The garlic butter can last up to 2 weeks in the refrigerator or at least 6 months in the freezer.
Use garlic butter wherever you would use regular butter. It's perfect for garlic bread, pastas, rice dishes, meats like chicken (such as Garlic Butter Chicken Bites) or steak, and potato dishes. The options are endless.
More Condiment Recipes
- Quick Pickled Red Onions
- Basil Spinach Pesto
- Colombian Aji (Ají Colombiano)
- Zippy and Bright Cilantro Sauce
Making this Garlic Butter recipe? Be sure to leave a comment with a star ⭐️⭐️⭐️⭐️⭐️ review on your experience! Have a question? Leave a comment below and I’ll get back to you as quickly as I can!
PrintFull Recipe
Make-Ahead Homemade Garlic Butter
- Prep Time: 00:10
- Total Time: 10 minutes
- Yield: 2-½ cups 1x
- Category: Condiment
Description
Learn how to make Garlic Butter, made from butter, garlic, herbs, and parmesan, perfect for enriching dinners and side dishes with minimal effort. This tutorial shows you how to make a big batch to have on hand whenever needed.
Ingredients
- ⅓ cup roasted garlic cloves (see notes) (about 1 medium head roasted)
- 2 cups unsalted butter, softened
- 2 teaspoons garlic powder
- 1 teaspoon coarse kosher salt (see note)

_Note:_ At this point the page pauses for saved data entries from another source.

(** X10: the size of the chunks.  With [chunk_size > 0] and
    [overlap < chunk_size] the chunking stage returns, and every chunk of
    its result has at least one word and at most [chunk_size] words, a
    normalised text, and words that are consecutive words of one of the
    sections. *)
Theorem chunk_word_count (chunk_size overlap : Z) (filename pdf_path : pystr)
  (all_segments : list DocumentProcessor.segment) :
  0 < chunk_size -> overlap < chunk_size ->
  exists chunks,
    DocumentProcessor.chunk_segments chunk_size overlap filename pdf_path
      all_segments = Ret chunks
    /\ Forall
         (fun c =>
            (1 <= length (chunk_words c) <= Z.to_nat chunk_size)%nat
            /\ DocumentProcessor.clean_text (DocumentProcessor.chunk_text c)
               = DocumentProcessor.chunk_text c
            /\ exists seg (i : nat),
                 seg ∈ all_segments
                 /\ chunk_words c
                    = take (Z.to_nat chunk_size)
                        (drop i (split (DocumentProcessor.seg_text seg))))
         chunks.
Proof.
  intros Hc Hs. eexists. split; [apply chunk_segments_positive; lia|].
  apply Forall_lookup. intros j c Hj.
  apply section_groups_lookup in Hj as (seg & k & i & Hin & Hi & ->).
  apply window_starts_lookup in Hi as [_ Hi]; [|lia].
  unfold chunk_words. cbn [DocumentProcessor.chunk_text].
  rewrite clean_text_join_split, !chunk_words_join_slice.
  rewrite slice_window by lia.
  split; [|split; [done|]].
  - rewrite length_take, length_drop. lia.
  - by exists seg, (Z.to_nat i).
Qed.

Lemma chunk_word_count_witness :
  exists chunks,
    DocumentProcessor.chunk_segments 5 2 sample_filename sample_path
      [section_11] = Ret chunks
    /\ Forall
         (fun c =>
            (1 <= length (chunk_words c) <= Z.to_nat 5)%nat
            /\ DocumentProcessor.clean_text (DocumentProcessor.chunk_text c)
               = DocumentProcessor.chunk_text c
            /\ exists seg (i : nat),
                 seg ∈ [section_11]
                 /\ chunk_words c
                    = take (Z.to_nat 5)
                        (drop i (split (DocumentProcessor.seg_text seg))))
         chunks.
Proof.
  apply (chunk_word_count 5 2 sample_filename sample_path [section_11]); lia.
Defined.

- ⅓ cup loosely packed parsley
- 1 cup parmesan cheese
Instructions
- Add the roasted garlic, parsley, parmesan cheese, garlic butter and salt to a food processor.
- Pulse until it is coarsely chopped.
- Add the butter and pulse, scraping down the sides of the bowl as needed until the butter is combined with the garlic mixture.
- Store in small portions in an air-tight container in the freezer for up to 6 months, or the refrigerator for 2 weeks.
Notes
Use garlic butter to make a quick pasta sauce, add a knob or two on top of grilled or roasted meat, stir it into rice or other grains, or top off baked potatoes. It’s also perfect for sautéing vegetables and spreading on bread for delicious garlic bread. Try it on sandwiches, mix it into mashed potatoes, or use it as a finishing touch for steamed vegetables. The options are endless.
This recipe makes a large batch of garlic butter using four sticks of butter, intended to be portioned and frozen for later use. You can halve or quarter the recipe if needed. To store, wrap all the garlic butter in parchment paper, form a log, and freeze it to cut pieces as needed. Alternatively, divide the butter into smaller portions, wrap each in parchment paper, and freeze. Another option is to freeze individual portions and place them in a plastic bag for long-term storage, or fill individual jars or containers and freeze them.
Customize the add-ins by changing up the herbs, omitting or changing the type of cheese, or adding other spices or flavors such as lemon or orange zest.
This recipe was tested using Diamond Crystal coarse kosher salt. If you use Morton's kosher salt or fine salt, decrease the volume by half. If you are not using cheese you may need to add a bit more salt.
Roasted garlic can also be purchased premade in the deli section. To make roasted garlic: cut off the top of a garlic bulb to expose the cloves, drizzle with olive oil, wrap in foil, and bake at 400°F for 30-40 minutes until the cloves are soft and golden brown. Squeeze the roasted garlic out of the cloves and us as instructed.